Yvonne Munoz, une avocate élevée dans la foi catholique avant d’embrasser l’islam à l’âge adulte en 2008, n’aurait pour rien au monde laissé sa place dans ce cortège multicolore de la diversité, qui a défilé en brandissant haut l’étendard national sous un seul cri de ralliement : « Stop à l’islamophobie ! ». “Je traite des plaintes pour islamophobie tout le temps, et je peux témoigner de leur recrudescence très inquiétante.
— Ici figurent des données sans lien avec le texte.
(* ===== verification/Steps.v ===== *)
(** * Reasoning about the steps of the threads

    Two frame rules for computations on the shared state. [steps R m]: however
    [m] ends, the state before and the state after are related by the preorder
    [R]. It is closed under sequencing, so that it is enough to look at the
    elementary accesses; the hint database [steps] does that. *)

From stdpp Require Import base list sets strings.
From Stdlib Require Import ZArith Lia.
From S2P Require Import Prelude Events CString Dbl SoundTable MixerQueue World Playback Mixer Engine MixerFacts.
Import SoundTable.
Local Open Scope Z_scope.

Definition steps (R : world -> world -> Prop) {A} (m : M world A) : Prop :=
  forall w a w', m w = Ok (a, w') -> R w w'.

Create HintDb steps.

Section Closure.
Context {E : Env} {R : world -> world -> Prop} `{!PreOrder R}.

Lemma steps_ret {A} (a : A) : steps R (mret a).
Proof. intros w b w' [= <- <-]. reflexivity. Qed.

Lemma steps_bind {A B} (m : M world A) (k : A -> M world B) :
  steps R m -> (forall a, steps R (k a)) -> steps R (m ≫= k).
Proof.
  intros Hm Hk w b w' H. apply bind_inv in H as (a & v & H1 & H2).
  transitivity v; [by eapply Hm|by eapply Hk].
Qed.

Lemma steps_lift {A} (r : res A) : steps R (lift r).
Proof. intros w a w' H. unfold lift in H. destruct r; try done. injection H as <- <-. reflexivity. Qed.

Lemma steps_gets {A} (f : world -> A) : steps R (gets f).
Proof. intros w a w' [= <- <-]. reflexivity. Qed.

Lemma steps_rd_at {A} (f : world -> ptr (list A)) i : steps R (rd_at f i).
Proof.
  intros w a w' H. unfold rd_at in H. apply bind_ok in H as (l & _ & H).
  apply bind_ok in H as (x & _ & [= <- <-]). reflexivity.
Qed.

Lemma steps_modify f : (forall w, R w (f w)) -> steps R (modify f).
Proof. intros H w a w' [= <- <-]. apply H. Qed.

(** A write to an array keeps its length. *)
Lemma steps_wr_at {A} (f : world -> ptr (list A)) set i x :
  (forall w l l', f w = PLive l -> length l' = length l -> R w (set (PLive l') w)) ->
  steps R (wr_at f set i x).
Proof.
  intros HR w a w' H. unfold wr_at in H. apply bind_ok in H as (l & Hl & H).
  apply bind_ok in H as (l' & Hw & [= <- <-]). apply wr_Ok in Hw as [_ ->].
  apply (HR w l); [by destruct (f w); simplify_eq/=|]. apply length_insert.
Qed.

Lemma steps_rand : (forall n w, R w (set_rand_calls n w)) -> steps R rand.
Proof. intros H w a w' [= <- <-]. apply H. Qed.

Lemma steps_time : (forall n w, R w (set_time_calls n w)) -> steps R gettimeofday.
Proof. intros H w a w' [= <- <-]. apply H. Qed.

Lemma steps_on_mqueue {A} (m : M MixerQueue.state A) :
  (forall q w, R w (set_mqueue q w)) -> steps R (on_mqueue m).
Proof.
  intros H w a w' Hm. unfold on_mqueue in Hm. apply bind_ok in Hm as ([x q] & _ & [= <- <-]). apply H.
Qed.

Lemma steps_threads :
  (forall x w, R w (set_mlock x w)) -> (forall x w, R w (set_tlock x w)) ->
  steps R lock_mixer /\ steps R unlock_mixer /\ steps R lock_sched /\ steps R unlock_sched.
Proof.
  intros H1 H2. split_and!; intros w a w' H; apply bind_ok in H as (x & _ & [= <- <-]); auto.
Qed.
End Closure.

(** [go_steps]: go through the steps of a computation. *)
Ltac go_steps :=
  repeat match goal with
    | |- steps _ (mbind _ _) => apply steps_bind; [|intros ?]
    | |- steps _ (match ?x with _ => _ end) => destruct x
    | |- steps _ (let _ := _ in _) => cbv zeta
    end;
  eauto with steps.

#[export] Hint Extern 0 (steps _ (mret _)) => apply steps_ret : steps.
#[export] Hint Extern 0 (steps _ (lift _)) => apply steps_lift : steps.
#[export] Hint Extern 0 (steps _ (gets _)) => apply steps_gets : steps.
#[export] Hint Extern 0 (steps _ (rd_at _ _)) => apply steps_rd_at : steps.

(** *** Arrays of the same size *)

Definition same_size {A} (p p' : ptr (list A)) : Prop :=
  forall l, p = PLive l -> exists l', p' = PLive l' /\ length l' = length l.

Lemma same_size_refl {A} (p : ptr (list A)) : same_size p p.
Proof. intros l Hl. eauto. Qed.

Lemma same_size_trans {A} (p q r : ptr (list A)) : same_size p q -> same_size q r -> same_size p r.
Proof.
  intros H1 H2 l Hl. destruct (H1 l Hl) as (l1 & E1 & L1). destruct (H2 l1 E1) as (l2 & E2 & L2).
  exists l2. split; [done|congruence].
Qed.

Lemma same_size_live {A} (p : ptr (list A)) l l' :
  p = PLive l -> length l' = length l -> same_size p (PLive l').
Proof. intros -> Hl l0 [= <-]. eauto. Qed.

#[export] Hint Resolve same_size_refl same_size_live : steps.

(** [frame_wr]: a write keeps a relation that does not mention the variable,
    or only the size of the array. *)
Ltac frame_wr := intros; split; cbn; eauto with steps.

(** ** What does not change once the threads run

    The sound table, the size of a chunk and of the output buffer; and what was
    played, but for the chunk that [mixer] plays at its end. Only recording an
    event changes the playback as well. *)

Record heard (w w' : world) : Prop := {
  he_table : sound_table w' = sound_table w;
  he_chunk : chunk_size w' = chunk_size w;
  he_played : played w' = played w;
  he_output : same_size (output w) (output w')
}.

Record base (w w' : world) : Prop := {
  ba_table : sound_table w' = sound_table w;
  ba_chunk : chunk_size w' = chunk_size w;
  ba_played : played w' = played w;
  ba_pb : pb w' = pb w;
  ba_output : same_size (output w) (output w')
}.

#[export] Instance heard_preorder : PreOrder heard.
Proof.
  split.
  - intros w. by split; eauto with steps.
  - intros u v w [] []. split; first [congruence | by eapply same_size_trans].
Qed.

Lemma base_heard w w' : base w w' -> heard w w'.
Proof. by intros []. Qed.

Lemma heard_taped p t c w : heard w (taped p t c w).
Proof. split; eauto with steps. Qed.

#[export] Instance base_preorder : PreOrder base.
Proof.
  split.
  - intros w. by split; eauto with steps.
  - intros u v w [] []. split; first [congruence | by eapply same_size_trans].
Qed.

Lemma base_wr {A} (f : world -> ptr (list A)) set i x :
  (forall w l l', f w = PLive l -> length l' = length l -> base w (set (PLive l') w)) ->
  steps base (wr_at f set i x).
Proof. apply steps_wr_at. Qed.

#[export] Hint Extern 1 (steps base (wr_at _ _ _ _)) => apply base_wr; frame_wr : steps.
#[export] Hint Extern 1 (steps base (modify _)) => apply steps_modify; frame_wr : steps.
#[export] Hint Extern 1 (steps base (on_mqueue _)) => apply steps_on_mqueue; frame_wr : steps.
#[export] Hint Extern 1 (steps base gettimeofday) => apply steps_time; frame_wr : steps.
#[export] Hint Extern 1 (steps base rand) => apply steps_rand; frame_wr : steps.

Lemma base_threads :
  steps base lock_mixer /\ steps base unlock_mixer /\ steps base lock_sched /\ steps base unlock_sched.
Proof. apply steps_threads; frame_wr. Qed.

#[export] Hint Extern 1 (steps base lock_mixer) => apply base_threads : steps.
#[export] Hint Extern 1 (steps base unlock_mixer) => apply base_threads : steps.
#[export] Hint Extern 1 (steps base lock_sched) => apply base_threads : steps.
#[export] Hint Extern 1 (steps base unlock_sched) => apply base_threads : steps.

Section Base.
Context {E : Env}.

Lemma base_sched j st pr me : steps base (engineSchedulerInit j st pr me).
Proof. unfold engineSchedulerInit. go_steps. Qed.
Hint Resolve base_sched : steps.

Lemma base_remove j : steps base (mixerRemoveEvent j).
Proof. unfold mixerRemoveEvent, ebuff, set_ebuff. go_steps. Qed.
Sur un plan personnel, l’islam a apporté la paix dans ma vie, et sans cette paix-là, je n’aurais jamais pu mener les combats que je mène aujourd’hui”, a-t-elle déclaré, alors qu’une première halte au beau milieu d’un jardin public faisait la part belle aux témoignages des nombreuses victimes du sentiment anti-musulmans prégnant, dans des haut-parleurs qui leur ont offert une caisse de résonance inédite.
Parmi les orateurs, l’intervention de l’activiste Nicole Reine a particulièrement marqué les esprits, le récit de ses mésaventures détestables survenues après avoir dévoilé sa conversion à l’islam à son entourage, relationnel et professionnel, ne laissant personne indifférent. Du lard déposé à plusieurs reprises dans son verre par des collègues narquois qui en ont fait rapidement leur tête de turc, à des quolibets blessants, en passant par des insultes racistes, la jeune femme a assuré devant un auditoire toute ouïe que “rien de tel ne s’était produit avant qu’elle ne réponde à l’appel de l’islam.”
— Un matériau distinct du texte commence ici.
(** The two additions to the output. *)
Lemma add_frame w p x y rest l r :
  output w = PLive (p ++ i16 x :: i16 y :: rest) ->
  exists w1, add_output (Z.of_nat (length p)) l w = Ok (tt, w1) /\
    add_output (Z.of_nat (length p) + 1) r w1 =
      Ok (tt, set_output (PLive (p ++ i16 (x + l) :: i16 (y + r) :: rest)) w) /\ exists o, w1 = set_output o w.
Proof.
  intros Ho. eexists. split; [|split].
  - apply add_output_Ok; [exact Ho|rewrite length_app; cbn; lia].
  - erewrite add_output_Ok; [|reflexivity|rewrite length_insert, length_app; cbn; lia].
    match goal with |- Ok (_, set_output (PLive ?o) _) = _ =>
      change o with (mixed (p ++ i16 x :: i16 y :: rest) (Z.of_nat (length p)) l r) end.
    by rewrite mixed_middle, !i16_add.
  - by eexists.
Qed.

(** A state that is heard. *)
Lemma mix_state_heard w sb i b s buf p x y rest l r :
  sbuffs w = PLive sb -> sb !! i = Some b -> steady 1 b -> state_plays b = Some (s, buf) ->
  output w = PLive (p ++ i16 x :: i16 y :: rest) -> state_frame 0 b = Ok (l, r) ->
  mix_state (Z.of_nat (length p)) (Z.of_nat i) w =
    Ok (tt, set_sbuffs (PLive (<[i := state_moved 1 b]> sb))
              (set_output (PLive (p ++ i16 (x + l) :: i16 (y + r) :: rest)) w)).
Proof.
  intros Hsb Hb [Hst Hsnd] Hp Ho Hf. unfold state_frame in Hf. rewrite Hp in *.
  pose proof Hp as (ts & t & bufs & Hv & Et & Ht & -> & Hbufs & Hbuf)%state_plays_inv.
  rewrite Et in Hst. destruct Hst as [Hc Hno]. destruct Hsnd as (Hfl & Hp0 & lens & ln & Hlens & Hln & Hlt).
  specialize (Hno t bufs Ht Hbufs). change (Z.of_nat 0) with 0 in Hf. rewrite Z.mul_0_r, !Z.add_0_r in Hf.
  apply bind_ok in Hf as (lv & H1 & Hf). apply bind_ok in Hf as (rv & H2 & Hf).
  apply bind_ok in Hf as (el & H3 & Hf). apply bind_ok in Hf as (er & H4 & [= -> ->]).
  assert (Hg : forall o, get_state_snd (Z.of_nat i) (Z.of_nat (heard_index b ts)) (set_output o w)
                         = Ok (state_snd t, set_output o w)) by (intros o; by apply (get_snd _ sb i b ts)).
  assert (Hrd : @rd (option (list Z)) bufs (s_snd_no (state_snd t)) = Ok (Some buf)) by (apply rd_Ok; by split; [lia|]).
  pose proof (rd_at_Ok sbuffs w sb (Z.of_nat i) b Hsb (Nat2Z.is_nonneg _) ltac:(by rewrite Nat2Z.id)) as Hrb.
  pose proof (get_snd w sb i b ts _ t Hsb Hb Et Ht) as Hg0.
  destruct (add_frame w p x y rest l r Ho) as (w1 & A1 & A2 & o1 & ->).
  unfold mix_state, sbuff. mstep Hrb. mstep (snd_ptr w sb i b ts Hsb Hb Et Hc). rewrite Hv, Ht, Hbufs.
  mstep Hg0. rewrite Hbufs. erewrite bind_Ok by reflexivity.
  erewrite bind_Ok by (unfold lift; rewrite Hrd; reflexivity).
  unfold mix_state_snd, sbuff. mstep Hrb. mstep Hg0. rewrite Hbufs. erewrite bind_Ok by reflexivity.
  erewrite bind_Ok by (unfold lift; rewrite Hrd; reflexivity). erewrite bind_Ok by reflexivity.
  erewrite bind_Ok by (unfold lift; rewrite H1; reflexivity).
  unfold state_left in H3. unfold state_right in H4.
  erewrite bind_Ok by (unfold lift; rewrite H3; reflexivity). rewrite u32_small by lia.
  erewrite bind_Ok by (unfold lift; rewrite H2; reflexivity).
  erewrite bind_Ok by (unfold lift; rewrite H4; reflexivity). rewrite Hfl. cbn [Z.eqb].
  erewrite bind_Ok by reflexivity. mstep Hg0. erewrite bind_Ok by reflexivity. mstep A1. mstep A2.
  mstep (Hg (PLive (p ++ i16 (x + l) :: i16 (y + r) :: rest))). unfold STEREO.
  rewrite (u32_small (s_pos (state_snd t) + 2)) by lia.
  assert (E2 : forall s, put_state_snd (Z.of_nat i) (Z.of_nat (heard_index b ts)) s
    (set_output (PLive (p ++ i16 (x + l) :: i16 (y + r) :: rest)) w) = _)
    by (intros s; exact (put_snd (set_output _ w) sb i b ts _ t s Hsb Hb Et Ht)).
  mstep (E2 (snd_moved 1 (state_snd t))). cbn [s_len s_snd_no s_pos]. rewrite Hlens. erewrite bind_Ok by reflexivity.
  assert (Hrl : rd lens (s_snd_no (state_snd t)) = Ok ln) by (apply rd_Ok; by split; [lia|]).
  erewrite bind_Ok by (unfold lift; rewrite Hrl; reflexivity). cbn [s_pos].
  destruct (Z.leb_spec ln (s_pos (state_snd t) + 2)); [lia|].
  unfold state_moved. rewrite Hp, Et, (alter_at _ _ _ _ Ht). reflexivity.
Qed.
End States.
Heureux de compter dans ses rangs de hauts dignitaires d’autres communautés religieuses, dont notamment Wes Magruder, le pasteur principal de l’Eglise méthodiste de Dallas, Alia Salem, directeur du CAIR local, s’est félicité du succès de cette première grande marche contre l’islamophobie : “Notre objectif est double : nous voulons promouvoir l’activisme dans notre jeunesse, et fédérer le plus grand nombre autour de ce mal absolu qu’est l’islamophobie. Aujourd’hui, le résultat me comble de bonheur et me conforte dans le bien-fondé de ces deux démarches menées de front.”
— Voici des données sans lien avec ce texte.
(* ===== verification/NoticeMem.v ===== *)
(** * The memory of a notice ([notice.c], [xml_notice.c], [xml.c])

    [Notice] has the values of a notice; here is where its four strings are:
    the blocks that the handlers allocate, in a store, and what
    [noticeFreeNotice] gives back. *)

From stdpp Require Import base gmap list strings functions.
From Stdlib Require Import ZArith Lia Ascii String.
From S2P Require Import Prelude Events CString Wire Notice.
Local Open Scope Z_scope.

(** The members of [NOTICE] that point to strings. *)
Inductive string_field : Type := FHost | FClient | FSound | FData.

#[export] Instance string_field_eq_dec : EqDecision string_field.
Proof. solve_decision. Defined.

Definition blocks : Type := store string.
Notation NOTICE_STRINGS := (string_field -> option addr).

Definition no_strings : NOTICE_STRINGS := fun _ => None.

(** [noticeCreateNoticeString] with the [strcpy] that follows it. *)
Definition noticeCreateNoticeString (s : string) (st : blocks) : addr * blocks := s_alloc st s.

Definition noticeFreeNoticeString (p : option addr) (st : blocks) : res blocks := s_free st p.

Definition freeXmlNormalizedString (p : option addr) (st : blocks) : res blocks := s_free st p.

Definition free_field (p : NOTICE_STRINGS) (f : string_field) (st : blocks) : res blocks :=
  match p f with
  | Some a => noticeFreeNoticeString (Some a) st
  | None => mret st
  end.

(** The strings that [noticeFreeNotice] frees; the notice itself is a block
    of its own. *)
Definition noticeFreeNotice (p : NOTICE_STRINGS) (st : blocks) : res blocks :=
  st ← free_field p FHost st;
  st ← free_field p FClient st;
  st ← free_field p FSound st;
  free_field p FData st.

(** [executeEventNoticeHook]: all of its body is within a condition on
    [DEBUG_LEVEL & DBG_HOOK], which is 0 at every level, as both names are
    enumerators and none of them a macro. *)
Definition executeEventNoticeHook (xml : list Z) (p : NOTICE_STRINGS) (st : blocks) : blocks := st.

(** The member that the text of a tag is copied to. *)
Definition field_of (t : string) : option string_field :=
  if ci_eq t "host" then Some FHost
  else if ci_eq t "data" then Some FData
  else if ci_eq t "client" then Some FClient
  else if ci_eq t "sound" then Some FSound
  else None.

(** [xmlParseClientChar]: the normalised text is a block too. *)
Definition xmlParseClientChar_mem (mem : list Z) (len : Z) (tag : option string)
    (st : blocks) (p : NOTICE_STRINGS) : res (blocks * NOTICE_STRINGS) :=
  str ← createXmlNormalizedString mem len;
  match str with
  | None => mret (st, p)
  | Some s =>
      let (q, st) := s_alloc st s in
      match tag with
      | None => Fault NullDeref
      | Some t =>
          let (st, p) := match field_of t with
                         | Some f => let (a, st) := noticeCreateNoticeString s st in
                                     (st, <[f := Some a]> p)
                         | None => (st, p)
                         end in
          st ← freeXmlNormalizedString (Some q) st;
          mret (st, p)
      end
  end.

(** The callbacks of the parser, as [client_calls]. *)
Fixpoint client_calls_mem (cs : list xml_call) (tag : option string) (st : blocks)
    (p : NOTICE_STRINGS) : res (blocks * NOTICE_STRINGS) :=
  match cs with
  | [] => mret (st, p)
  | XStart t _ :: cs => client_calls_mem cs (Some t) st p
  | XEnd _ :: cs => client_calls_mem cs tag st p
  | XChar m l :: cs =>
      '(st, p) ← xmlParseClientChar_mem m l tag st p;
      client_calls_mem cs tag st p
  end.

(** The part of [serverProcessClientEvent] that deals with the memory of the
    notice: parsing, the hook and the release. *)
Definition notice_memory (cs : list xml_call) (xml : list Z) (st : blocks) : res blocks :=
  '(st, p) ← client_calls_mem cs None st no_strings;
  noticeFreeNotice p (executeEventNoticeHook xml p st).

(** ** Facts *)

Definition string_of (f : string_field) (n : NOTICE) : option string :=
  match f with FHost => n_host n | FClient => n_client n | FSound => n_sound n | FData => n_data n end.

(** The strings of [n] are in blocks of their own among those of [st]. *)
Record holds (st : blocks) (p : NOTICE_STRINGS) (n : NOTICE) : Prop := {
  holds_wf : store_wf st;
  holds_at f : string_of f n = match p f with Some a => cells st !! a | None => None end;
  holds_live f a : p f = Some a -> is_Some (cells st !! a);
  holds_inj f g a : p f = Some a -> p g = Some a -> f = g
}.

Lemma set_notice_strings t s n f :
  string_of f (set_notice t s n) = if decide (field_of t = Some f) then Some s else string_of f n.
Proof.
  unfold set_notice, field_of.
  repeat (case_if; [destruct f; reflexivity|]). destruct f; reflexivity.
Qed.

(** The texts a list of callbacks copies into a notice. *)
Fixpoint copied (cs : list xml_call) (tag : option string) : nat :=
  match cs with
  | [] => 0
  | XStart t _ :: cs => copied cs (Some t)
  | XEnd _ :: cs => copied cs tag
  | XChar m l :: cs =>
      match createXmlNormalizedString m l, tag with
      | Ok (Some _), Some t => match field_of t with Some _ => 1 | None => 0 end
      | _, _ => 0
      end + copied cs tag
  end%nat.

Lemma size_insert_fresh (m : gmap positive string) a s :
  m !! a = None -> size (<[a := s]> m) = S (size m).
Proof. apply map_size_insert_None. Qed.

(** A text that arrives: the blocks follow the values. *)
Lemma xmlParseClientChar_refines mem len st p i i' :
  holds st p (notice i) -> xmlParseClientChar mem len i = Ok i' ->
  exists st' p', xmlParseClientChar_mem mem len (current_tag i) st p = Ok (st', p') /\
    holds st' p' (notice i') /\ current_tag i' = current_tag i /\
    size (cells st') = (copied [XChar mem len] (current_tag i) + size (cells st))%nat.
Proof.
  intros Hh H. unfold xmlParseClientChar in H. unfold xmlParseClientChar_mem. cbn [copied].
  destruct (createXmlNormalizedString mem len) as [[s|]| |]; cbn [mbind res_bind] in *; try done.
  2:{ injection H as <-. eauto 10. }
  destruct (current_tag i) as [t|] eqn:Et; [|done]. injection H as <-. cbn [notice current_tag].
  destruct Hh as [Hwf Hat Hlive Hinj]. pose proof (store_wf_fresh st Hwf) as Hf.
  unfold noticeCreateNoticeString, freeXmlNormalizedString, s_alloc.
  destruct (field_of t) as [f|] eqn:Ef; cbn [s_free cells brk fst snd].
  - rewrite lookup_insert_ne, lookup_insert by lia. cbn [mbind res_bind mret res_ret].
    rewrite decide_True by done. cbn [mbind res_bind mret res_ret].
    rewrite delete_insert_ne, delete_insert_id by (done || lia).
    assert (Hf' : cells st !! (brk st + 1)%positive = None).
    { destruct (cells st !! (brk st + 1)%positive) eqn:E; [|done].
      assert (is_Some (cells st !! (brk st + 1)%positive)) as Hs%Hwf by eauto. lia. }
    assert (Hnew : forall g, p g <> Some (brk st + 1)%positive).
    { intros g Eg. apply Hlive in Eg as [x Hx]. by pose proof (eq_trans (eq_sym Hf') Hx). }
    eexists _, _. split; [reflexivity|]. split_and!; [|done|cbn [cells]; by rewrite size_insert_fresh].
    split; cbn [cells brk].
    + intros q. cbn [cells brk]. rewrite lookup_insert. case_decide; [lia|]. intros ?%Hwf. lia.
    + intros g. rewrite set_notice_strings, Ef. destruct (decide (f = g)) as [<-|Hne].
      * rewrite decide_True, fn_lookup_insert by done. by rewrite lookup_insert, decide_True.
      * rewrite decide_False, fn_lookup_insert_ne, Hat by congruence.
        destruct (p g) as [a|] eqn:Eg; [|done]. rewrite lookup_insert_ne; [done|].
        intros <-. by apply (Hnew g).
    + intros g a. destruct (decide (f = g)) as [<-|Hne].
      * rewrite fn_lookup_insert. intros [= <-]. rewrite lookup_insert, decide_True; eauto.
      * rewrite fn_lookup_insert_ne by done. intros Hg. rewrite lookup_insert. case_decide; eauto.
    + intros g g' a. destruct (decide (f = g)) as [<-|Hne], (decide (f = g')) as [<-|Hne'];
        rewrite ?fn_lookup_insert, ?fn_lookup_insert_ne by done; [done| | |apply Hinj].
      all: intros H1 H2; simplify_eq; naive_solver.
  - rewrite lookup_insert, decide_True by done. cbn [mbind res_bind mret res_ret].
    rewrite delete_insert_id by done.
    eexists _, _. split; [reflexivity|]. split_and!; [|done|done].
    split; cbn [cells brk]; [intros q; cbn [cells brk]; intros ?%Hwf; lia| |done|done].
    intros g. rewrite set_notice_strings, Ef, decide_False by done. apply Hat.
Qed.

Lemma client_calls_refines cs : forall st p i i',
  holds st p (notice i) -> client_calls cs i = Ok i' ->
  exists st' p', client_calls_mem cs (current_tag i) st p = Ok (st', p') /\
    holds st' p' (notice i') /\ size (cells st') = (copied cs (current_tag i) + size (cells st))%nat.
Proof.
  induction cs as [|[t a|t|m l] cs IH]; intros st p i i' Hh H; cbn [client_calls] in H.
  - injection H as <-. exists st, p. done.
  - exact (IH st p (xmlParseClientStart t i) i' Hh H).
  - exact (IH st p i i' Hh H).
  - apply bind_ok in H as (i1 & H1 & H).
    destruct (xmlParseClientChar_refines _ _ _ _ _ _ Hh H1) as (st1 & p1 & E1 & Hh1 & Ht & Hs).
    destruct (IH st1 p1 _ _ Hh1 H) as (st2 & p2 & E2 & Hh2 & Hs2). rewrite Ht in *.
    exists st2, p2. cbn [client_calls_mem]. rewrite E1. split_and!; [done|done|].
    rewrite Hs2, Hs. cbn [copied]. lia.
Qed.

(** The strings a notice has. *)
Definition set_strings (n : NOTICE) : nat :=
  List.length (omap (fun f => string_of f n) [FHost; FClient; FSound; FData]).

Fixpoint free_all (fs : list string_field) (p : NOTICE_STRINGS) (st : blocks) : res blocks :=
  match fs with
  | [] => mret st
  | f :: fs => st ← free_field p f st; free_all fs p st
  end.

Lemma noticeFreeNotice_all p st : noticeFreeNotice p st = free_all [FHost; FClient; FSound; FData] p st.
Proof.
  unfold noticeFreeNotice. cbn [free_all].
  repeat (destruct (free_field _ _ _) as [?| |]; cbn [mbind res_bind]; try done).
Qed.

Lemma free_all_ok p n fs : forall st,
  NoDup fs -> (forall f, f ∈ fs -> string_of f n = match p f with Some a => cells st !! a | None => None end) ->
  (forall f a, f ∈ fs -> p f = Some a -> is_Some (cells st !! a)) ->
  (forall f g a, p f = Some a -> p g = Some a -> f = g) ->
  exists st', free_all fs p st = Ok st' /\
    (List.length (omap (fun f => string_of f n) fs) + size (cells st') = size (cells st))%nat.
Proof.
  induction fs as [|f fs IH]; intros st Hnd Hat Hl Hinj; [by exists st|].
  apply list.NoDup_cons in Hnd as [Hf Hnd].
  assert (Hfl := Hat f ltac:(set_solver)). cbn [free_all].
  unfold free_field. cbn [omap list_omap]. destruct (p f) as [a|] eqn:Ep.
  - destruct (Hl f a ltac:(set_solver) Ep) as [s Hs]. rewrite Hs in Hfl.
    unfold noticeFreeNoticeString. rewrite (s_free_Some _ _ _ Hs), Hfl. cbn [List.length mbind res_bind].
    destruct (IH (Store (delete a (cells st)) (brk st))) as (st' & E & Hsz); [done| | |done|].
    + intros g Hg. rewrite Hat by set_solver. destruct (p g) as [b|] eqn:Eg; [|done]. cbn [cells].
      rewrite lookup_delete_ne; [done|]. intros <-. by rewrite (Hinj _ _ _ Ep Eg) in Hf.
    + intros g b Hg Eg. cbn [cells]. rewrite lookup_delete_ne; [apply (Hl g); [set_solver|done]|].
      intros <-. by rewrite (Hinj _ _ _ Ep Eg) in Hf.
    + exists st'. split; [exact E|]. cbn [cells] in Hsz. rewrite map_size_delete_Some in Hsz by eauto.
      assert (0 < size (cells st))%nat; [|lia].
      destruct (decide (cells st = ∅)) as [E0|E0]; [by rewrite E0 in Hs|].
      pose proof (map_size_non_empty_iff (cells st)) as [_ H0]. specialize (H0 E0). lia.
  - rewrite Hfl. cbn [mbind res_bind mret res_ret]. destruct (IH st) as (st' & E & Hsz); [done|set_solver|set_solver|done|].
    exists st'. done.
Qed.

(** ** Properties *)

(** C40: the memory of a notice. For every sequence of callbacks that the
    parser makes and the handlers get through, the blocks hold the strings of
    the notice, each in a block of its own; releasing the notice frees each of
    them once and uses no block that is gone; and the blocks that are left are
    the texts that another text for the same member had replaced: as many as
    the texts copied less the strings the notice has in the end. *)
Theorem notice_memory_leak (cs : list xml_call) (xml : list Z) (i : CLIENT_PARSE_INFO) :
  client_calls cs {| notice := noticeCreateNotice; current_tag := None |} = Ok i ->
  exists st p st', client_calls_mem cs None empty_store no_strings = Ok (st, p) /\
    (forall f, string_of f (notice i) = match p f with Some a => cells st !! a | None => None end) /\
    notice_memory cs xml empty_store = Ok st' /\
    (size (cells st') + set_strings (notice i) = copied cs None)%nat.
Proof.
  intros H. edestruct (client_calls_refines cs empty_store no_strings
    {| notice := noticeCreateNotice; current_tag := None |} i) as (st & p & E & Hh & Hs);
    [|exact H|].
  { split; [intros q [x Hx]; discriminate Hx|by intros []|done|done]. }
  cbn [current_tag] in *. destruct Hh as [_ Hat Hl Hi].
  destruct (free_all_ok p (notice i) [FHost; FClient; FSound; FData] st) as (st' & Ef & Hsz);
    [|intros f _; apply Hat|intros f a _; apply Hl|done|].
  { refine (bool_decide_unpack _ _). by vm_compute. }
  exists st, p, st'. split; [done|]. split; [done|]. split.
  - unfold notice_memory. rewrite E. cbn [mbind res_bind]. by rewrite noticeFreeNotice_all.
  - unfold set_strings. rewrite Hs in Hsz. cbn [cells empty_store] in Hsz. rewrite map_size_empty in Hsz. lia.
Qed.

(** A notice with two hosts and a sound: the first host stays allocated. *)
Lemma notice_memory_leak_witness :
  let cs := document "notice" [("host", bytes_of "a"); ("host", bytes_of "b"); ("sound", bytes_of "c")] in
  exists i st p st', client_calls cs {| notice := noticeCreateNotice; current_tag := None |} = Ok i /\
    client_calls_mem cs None empty_store no_strings = Ok (st, p) /\
    notice_memory cs [] empty_store = Ok st' /\ (size (cells st') + 2 = 3)%nat.
Proof.
  intros cs. eexists. edestruct (notice_memory_leak cs []) as (st & p & st' & H1 & _ & H2 & H3);
    [vm_compute; reflexivity|].
  exists st, p, st'. split; [vm_compute; reflexivity|]. split; [exact H1|]. split; [exact H2|]. exact H3.
Defined.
Pour le pasteur Wes Magruder, marcher aux côtés de la communauté musulmane fut une expérience unique, riche en rencontres mais aussi éprouvante par ce qu’elle lui a révélé de la brutalité d’un ostracisme et d’une stigmatisation permanents. “Je ne m’attendais pas à ce que j’ai entendu ou ce que j’ai vu. J’ai entendu et j’ai vu la réalité de nos frères et sœurs musulmans, les violences subies. Cela m’a fait peur. J’ai entendu les musulmans décrits comme “troisième homme de Néandertal”, ou comme la “cinquième colonne verte à la conquête du monde”, s’est-il exclamé, avant de s’indigner devant l’opprobre jeté par certains pasteurs : “Des pasteurs chrétiens disent que les pasteurs qui ont participé à cette marche sont indignes de leur sacerdoce, que nous sommes des ennemis et une honte pour l’église.”
Prêt à reprendre demain son bâton de pèlerin pour marcher contre un fléau dont il subit à son tour la haine implacable, le pasteur Wes Magruder s’est aussi engagé à battre la campagne pour prêcher la bonne parole qui résonne des mêmes invocations que ses frères et sœurs en Dieu musulmans.